Officials for the NIGC inspected the machines at Mardi Gras — a sign, Galvano said, that the agency is taking a more aggressive approach to Florida’s situation. The federal agency is still evaluating what to do, an NIGC spokesman said.
Galvano said he hopes the federal agency will halt the tribe’s table games and increase the incentive for the tribe to make concessions to the state.
“Until then, it’s like negotiating over your phone while you still get to use your phone,” he said.
The tribe returned to informal negotiations with Galvano and the Legislature’s lawyers in late February. Galvano and House Speaker Larry Cretul credit the federal government’s involvement.
“The fact that the feds are asking them to justify a position is light years away from where we were just a year ago,” Galvano said.
Even without a compact, legislators seem likely to approve a House proposal to help the parimutuels better compete with the tribe by reducing the tax rate on slot machines from 50 percent to 35 percent and offer hours that match those at tribal casinos.
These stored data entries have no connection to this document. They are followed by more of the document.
(** ** Work done against bursts *)

(** The only durations a chart of [(pid, start)] entries gives: each entry
    lasts until the next one, the last until the final clock. *)
Fixpoint switch_durations (chart : list (value * Z)) (final : Z) : list Z :=
  match chart with
  | [] => []
  | (_, start) :: rest =>
      match rest with
      | [] => final - start
      | (_, next) :: _ => next - start
      end :: switch_durations rest final
  end.




(** * Further properties of the schedulers *)

(** ** Loops that never end *)

Section WhileForever.
Context {St : Type} (cond : St → bool) (body : St → St).

(** A loop whose condition holds on every state it reaches returns for no
    amount of fuel. *)
Lemma while_never_returns (I : St → Prop) :
  (∀ s, I s → cond s = true ∧ I (body s)) →
  ∀ fuel s, I s → while cond body fuel s = None.
Proof.
  intros Hstep fuel. induction fuel as [|fuel IH]; intros s Hs; simpl; [done|].
  destruct (Hstep s Hs) as [-> Hs']. by apply IH.
Qed.
End WhileForever.

(** No process finished yet, and every process with time left to run. *)
Definition rr_stuck (st : Rr.state) : Prop :=
  Rr.completed st = 0%nat ∧ Rr.processes st ≠ []
  ∧ Forall (fun p => 0 < Rr.remaining p) (Rr.processes st).
(** X20. The assertions on the unpacked two-by-two matrix hold exactly
    when both classes occur in the vector the policy normalises over: in
    the reference for [true], in the prediction for [pred]; without
    normalisation there is nothing to hold.  (The policy [all], whose
    assertion adds four quotients, is left out.) *)
Theorem normalization_assertions y_true y_pred policy tn fp fn tp :
  policy <> norm_all ->
  confusion_matrix y_true y_pred policy = Ok [[tn; fp]; [fn; tp]]%list ->
  check_normalized policy tn fp fn tp = Ok tt <->
  match policy with
  | norm_true => true ∈ y_true /\ false ∈ y_true
  | norm_pred => true ∈ y_pred /\ false ∈ y_pred
  | norm_all | norm_none => True
  end.
Proof.
  intros Hpolicy Hcm.
  destruct (confusion_matrix_two_by_two _ _ _ _ _ _ _ Hcm) as [Hlen Hlabels].
  unfold confusion_matrix in Hcm.
  rewrite Hlen, Nat.eqb_refl, Hlabels in Hcm. cbn [negb map] in Hcm.
  pose proof (count_pairs_row false _ _ Hlen) as Hrow0.
  pose proof (count_pairs_row true _ _ Hlen) as Hrow1.
  pose proof (count_pairs_col false _ _ Hlen) as Hcol0.
  pose proof (count_pairs_col true _ _ Hlen) as Hcol1.
  apply (f_equal qnat) in Hrow0, Hrow1, Hcol0, Hcol1.
  rewrite qnat_add in Hrow0, Hrow1, Hcol0, Hcol1.
  destruct policy; unfold check_normalized.
  - unfold qsum in Hcm. cbn [foldr] in Hcm. rewrite !Qcplus_0_r in Hcm.
    injection Hcm as <- <- <- <-.
    rewrite Hrow0, Hrow1, !share_sum by done.
    pose proof (label_count_zero false y_true) as Hf.
    pose proof (label_count_zero true y_true) as Ht.
    destruct (decide (false ∈ y_true)), (decide (true ∈ y_true));
      repeat case_decide; split; try done; tauto.
  - unfold column_sums in Hcm. cbn [foldr map zip_with] in Hcm.
    rewrite !Qcplus_0_r in Hcm. injection Hcm as <- <- <- <-.
    rewrite Hcol0, Hcol1, !share_sum by done.
    pose proof (label_count_zero false y_pred) as Hf.
    pose proof (label_count_zero true y_pred) as Ht.
    destruct (decide (false ∈ y_pred)), (decide (true ∈ y_pred));
      repeat case_decide; split; try done; tauto.
  - done.
  - done.
Qed.
Lemma pods_loop_well_shaped pre : forall more acc,
  forallb well_shaped_pod pre = true ->
  pods_loop (pre ++ more) acc = pods_loop more (acc ++ map project_pod pre).
Proof.
  induction pre as [| pod pre IH]; intros more acc H; simpl.
  - now rewrite app_nil_r.
  - simpl in H. apply andb_true_iff in H as [Hp H].
    rewrite (pod_info_project pod Hp), (IH more _ H), <- app_assoc.
    reflexivity.
Qed.

(** X16: the projection of a pod list keeps every pod, in order: over pods
    shaped as the API gives them, each is projected into its name,
    namespace, ready text, phase and creation timestamp, an entry being
    [None] when the pod lacks it (the whole metadata or status included);
    a response without "items" projects to the empty list. *)
Theorem project_pods_well_shaped :
  forall kv,
    (forall items,
        assoc "items" kv = Some (JArr items) ->
        forallb well_shaped_pod items = true ->
        project_pods (JObj kv) = Ok (map project_pod items)) /\
    (assoc "items" kv = None -> project_pods (JObj kv) = Ok []).
Proof.
  intros kv. unfold project_pods, dict_get_default. split.
  - intros items Hi Hw. rewrite Hi. cbn [py_iter].
    rewrite <- (app_nil_r items) at 1.
    rewrite (pods_loop_well_shaped items [] [] Hw). reflexivity.
  - intros Hi. rewrite Hi. reflexivity.
Qed.

Lemma pod_info_bad pod :
  absent_or_object pod "metadata" && absent_or_object pod "status" = false ->
  pod_info pod = Raise (AttributeError "get").
Proof.
  intros H. unfold pod_info.
  destruct pod as [| | | | | kv]; try reflexivity.
  destruct (absent_or_object (JObj kv) "metadata") eqn:Hm.
  - rewrite !(get2_field (JObj kv) "metadata") by exact Hm.
    simpl in H. unfold absent_or_object in H.
    unfold ready_ratio, get2_list, dict_get_default.
    destruct (assoc "status" kv) as [v |]; [| discriminate].
    destruct v; try discriminate; reflexivity.
  - unfold absent_or_object in Hm. unfold get2, dict_get_default.
    destruct (assoc "metadata" kv) as [v |]; [| discriminate].
    destruct v; try discriminate; reflexivity.
Qed.

(** X17: the defaults of the pod projection cover a missing entry only: a
    pod whose "metadata" or "status" is there but is not an object (null,
    for one), or an item that is no object at all, makes [k8s_pods] fail
    with AttributeError for the whole list, wherever the pod stands in
    it. *)
Theorem project_pods_null_entry :
  forall kv pre bad post,
    assoc "items" kv = Some (JArr (pre ++ bad :: post)) ->
    forallb well_shaped_pod pre = true ->
    absent_or_object bad "metadata" && absent_or_object bad "status" = false ->
    project_pods (JObj kv) = Raise (AttributeError "get").
Proof.
  intros kv pre bad post Hi Hw Hbad.
  unfold project_pods, dict_get_default. rewrite Hi. cbn [py_iter].
  rewrite (pods_loop_well_shaped pre (bad :: post) [] Hw).
  cbn [pods_loop]. now rewrite (pod_info_bad bad Hbad).
Qed.

(** X18: [k8s_pods] for a reference taken for an id, from acquisition to
    projection: one GET through the proxy; a 2xx response gives the
    projection of its body, a body that is not JSON the JSONDecodeError,
    and any other status that is not retried the HTTPStatusError, never an
    empty list. *)
Theorem k8s_pods_by_id :
  forall fuel p c cluster namespace r rest,
    _client (fst (get_rancher p)) = Some c ->
    1 <= max_retries (fst (get_rancher p)) ->
    looks_like_id cluster = true ->
    retryable_status (status_code r) = false ->
    script (env p) = Respond r :: rest ->
    fst (k8s_pods fuel p cluster namespace) =
      Some (if is_success (status_code r)
            then match body r with
                 | Some j => project_pods j
                 | None => Raise JSONDecodeError
                 end
            else Raise (HTTPStatusError "raise_for_status" r)) /\
    requests (env (snd (k8s_pods fuel p cluster namespace))) =
      (requests (env p) ++
       [mkRequest (client_id c) "GET"
          (urljoin (base_url (fst (get_rancher p)) ++ "/")
             (("/k8s/clusters/" ++ cluster ++ "/") ++ pods_path namespace))
          None])%list /\
    script (env (snd (k8s_pods fuel p cluster namespace))) = rest /\
    sleeps (env (snd (k8s_pods fuel p cluster namespace))) = sleeps (env p).
Proof.
  intros fuel p c cluster namespace r rest Hc Hm Hid Hr Hs.
  assert (Henv : requests (env (snd (get_rancher p))) = requests (env p) /\
                 sleeps (env (snd (get_rancher p))) = sleeps (env p)).
  { unfold get_rancher. destruct (_rancher_singleton p); split; reflexivity. }
  destruct Henv as [Hreqs Hsl].
  pose proof (get_rancher_script p) as Hscript. rewrite Hs in Hscript.
  unfold k8s_pods, list_pods, resolve_cluster_id.
  unfold looks_like_id in Hid. rewrite Hid.
  destruct (get_rancher p) as [client p1]. cbn [fst snd] in *.
  unfold k8s_get, bind, lift, _request. rewrite Hc, pods_path_no_slash.
  destruct (Z.to_nat (max_retries client)) as [| n] eqn:E; [lia |].
  rewrite (request_attempts_return c "GET" _ None n 1 None r rest (env p1)
             Hr Hscript).
  unfold raise_for_status, resp_json.
  destruct (is_success (status_code r)); [destruct (body r) |];
    cbn [fst snd env advance requests script sleeps];
    rewrite Hreqs, Hsl, app_nil_r; repeat split.
Qed.

(** ** The settings *)

Lemma rstrip_slash_suffix s : exists k, s = rstrip_slash s ++ slashes k.
Proof.
  induction s as [| ch s [k IH]]; cbn [rstrip_slash].
  - now exists O.
  - destruct (rstrip_slash s) as [| a r] eqn:E.
    + destruct (Ascii.eqb_spec ch "/"%char) as [-> | Hne].
      * exists (Datatypes.S k). simpl in *. now rewrite <- IH.
      * exists k. simpl in *. now rewrite <- IH.
    + exists k. simpl in *. now rewrite <- IH.
Qed.

Lemma rstrip_slash_no_slash s : ends_with_slash (rstrip_slash s) = false.
Proof.
  induction s as [| ch s IH]; cbn [rstrip_slash]; [reflexivity |].
  destruct (rstrip_slash s) as [| a r] eqn:E.
  - destruct (Ascii.eqb_spec ch "/"%char) as [-> | Hne]; [reflexivity |].
    simpl. now apply Ascii.eqb_neq.
  - exact IH.
Qed.

Lemma rstrip_slashes k : rstrip_slash (slashes k) = "".
Proof. induction k as [| k IH]; simpl; [| rewrite IH]; reflexivity. Qed.

(** X19: settings that load are usable: the base URL is the value of
    RANCHER_URL without its trailing slashes, it is not empty and does not
    end with a slash, so that the client's [base_url + "/"] ends with
    exactly one; the token is the value of RANCHER_TOKEN and is not empty;
    the CA bundle is the variable as it is, unset included. *)
Theorem settings_loaded :
  forall py_float py_int e st,
    Settings_init py_float py_int e = inl st ->
    RANCHER_URL st <> "" /\
    ends_with_slash (RANCHER_URL st) = false /\
    (exists k, environ_get e "RANCHER_URL" "" = RANCHER_URL st ++ slashes k) /\
    RANCHER_TOKEN st = environ_get e "RANCHER_TOKEN" "" /\
    RANCHER_TOKEN st <> "" /\
    RANCHER_CA_BUNDLE st = e "RANCHER_CA_BUNDLE".
Proof.
  intros py_float py_int e st H. unfold Settings_init in H.
  destruct (py_float _) as [t |]; [| discriminate].
  destruct (py_int _) as [n |]; [| discriminate].
  destruct (String.eqb_spec (rstrip_slash (environ_get e "RANCHER_URL" "")) "")
    as [| Hu]; [discriminate |].
  destruct (String.eqb_spec (environ_get e "RANCHER_TOKEN" "") "")
    as [| Ht]; [discriminate |].
  simpl in H. injection H as <-. cbn [RANCHER_URL RANCHER_TOKEN RANCHER_CA_BUNDLE].
  repeat split; auto.
  - apply rstrip_slash_no_slash.
  - apply rstrip_slash_suffix.
Qed.

(** X20: settings do not load without a base URL and a token: when
    RANCHER_URL is unset, empty or made of slashes only, or RANCHER_TOKEN
    is unset or empty, [Settings()] raises; the error is the RuntimeError
    unless HTTP_TIMEOUT or MAX_RETRIES does not parse, whose ValueError
    comes first, HTTP_TIMEOUT before MAX_RETRIES. *)
Theorem settings_required :
  forall py_float py_int e,
    (exists k, environ_get e "RANCHER_URL" "" = slashes k) \/
    environ_get e "RANCHER_TOKEN" "" = "" ->
    Settings_init py_float py_int e =
    inr (match py_float (environ_get e "HTTP_TIMEOUT" "15") with
         | None => ConfigValueError "HTTP_TIMEOUT"
         | Some _ =>
             match py_int (environ_get e "MAX_RETRIES" "3") with
             | None => ConfigValueError "MAX_RETRIES"
             | Some _ =>
                 ConfigRuntimeError "RANCHER_URL and RANCHER_TOKEN must be set"
             end
         end).
Proof.
  intros py_float py_int e H. unfold Settings_init.
  destruct (py_float _) as [t |]; [| reflexivity].
  destruct (py_int _) as [n |]; [| reflexivity].
  destruct H as [[k Hk] | Ht].
  - rewrite Hk, rstrip_slashes. reflexivity.
  - rewrite Ht, orb_true_r. reflexivity.
Qed.

(** ** A page without items *)

(** X21: a page whose payload lacks "data", or holds null or an empty list
    there, counts as a page without items: when it has no next link either,
    the listing ends empty after its one request. *)
Theorem list_all_page_without_data :
  forall self c path page_size st kv next rest fuel w,
    _client self = Some c ->
    1 <= max_retries self ->
    is_success st = true ->
    truthy (field (JObj kv) "data") = false ->
    next_link (JObj kv) = Ok next ->
    truthy next = false ->
    script w = Respond (mkResponse st (Some (JObj kv))) :: rest ->
    (2 <= fuel)%nat ->
    list_all fuel self path page_size w =
    (Some (Ok (Continue [])),
     advance w rest
       [page_request (client_id c)
          (urljoin (base_url self ++ "/") (lstrip_slash path))
          [("limit", page_size)]] []).
Proof.
  intros self c path page_size st kv next rest fuel w
         Hc Hm Hst Hd Hn Ht Hs Hfuel.
  destruct fuel as [| [| fuel]]; try lia.
  unfold list_all, rancher_list_all. cbn [async_for].
  assert (Hg : gen_step self
                 (GenFetch (JStr (urljoin (base_url self ++ "/") (lstrip_slash path)))
                           [("limit", page_size)]) w =
               ((Resume, GenItems [] (JObj kv)),
                advance w rest
                  [page_request (client_id c)
                     (urljoin (base_url self ++ "/") (lstrip_slash path))
                     [("limit", page_size)]] [])).
  { unfold gen_step, fetch_page, bind, _request. rewrite Hc.
    destruct (Z.to_nat (max_retries self)) as [| n] eqn:E; [lia |].
    rewrite (request_attempts_return c "GET" _ _ n 1 None
               (mkResponse st (Some (JObj kv))) rest w
               (is_success_not_retryable st Hst) Hs).
    unfold lift, raise_for_status, resp_json. cbn [status_code body].
    rewrite Hst. unfold dict_get, dict_get_default.
    cbn [field] in Hd. unfold py_or. rewrite Hd. reflexivity. }
  rewrite Hg. cbn [gen_step]. rewrite Hn, Ht. reflexivity.
Qed.

End Client.

(** ** The statements on concrete runs *)

Lemma demo_pages_linked :
  linked_pages [demo_page1; demo_page2] [demo_items1; demo_items2]
               [demo_link2; demo_link3].
Proof.
  apply linked_cons.
  - exact (page_intro demo_items1 (JStr demo_link2) 200
             (page_json demo_items1 (Some demo_link2)) eq_refl eq_refl eq_refl).
  - discriminate.
  - apply linked_cons.
    + exact (page_intro demo_items2 (JStr demo_link3) 200
               (page_json demo_items2 (Some demo_link3)) eq_refl eq_refl eq_refl).
    + discriminate.
    + apply linked_nil.
Qed.

Lemma demo_page3_last : page_of demo_items3 JNull demo_page3.
Proof.
  exact (page_intro demo_items3 JNull 200 (page_json demo_items3 None)
           eq_refl eq_refl eq_refl).
Qed.

Lemma failures_503_retryable k :
  forallb retryable_failure (failures_503 k) = true.
Proof. induction k as [| k IH]; simpl; auto. Qed.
Legislators approved a similar proposal last session but tied the effective date to the successful completion of a compact — which hasn’t happened.
`SET US UP TO FAIL’
To Dan Adkins, head of Hallandale Beach’s Mardi Gras casino, the move would finally allow “the seven facilities to be what voters thought they were voting for,” he said.
The hefty tax rate pushed by former Gov. Jeb Bush and former House Speaker Allan Bense “set us up to fail,” Adkins said. “They came close, but we’re still here.”
Galvano hopes the increased competition combined with new interest by the federal government will make the tribe amenable to a plan that does less harm to Florida’s parimutuel industry, he said.
Crist, a strong advocate for the tribe during compact negotiations, is confident a resolution will be found soon. One incentive: The $225 million the tribe has already paid the state for its share of gambling proceeds if a compact is approved. Crist’s proposed budget counts on that money to pay for schools and includes another $150 million in payments from the tribe next year.
Crist said he thinks the next round of negotiations will probably have to include more help for the parimutuels than in the previous two versions of the compact. “I think we’ll probably end up with some sort of hybrid. . . . The parimutuel industry is very strong and powerful in this state and in this Capitol,” he said.
Marc Dunbar, a lobbyist for Gulfstream Park in Hallandale Beach, believes a compromise would give the Seminoles the right to operate a monopoly in some parts of the state and require parimutuels outside of Miami-Dade and Broward to get approval from local voters for slots.
The big selling point, he said: “Everyone can get behind a broad package that helps the economy.”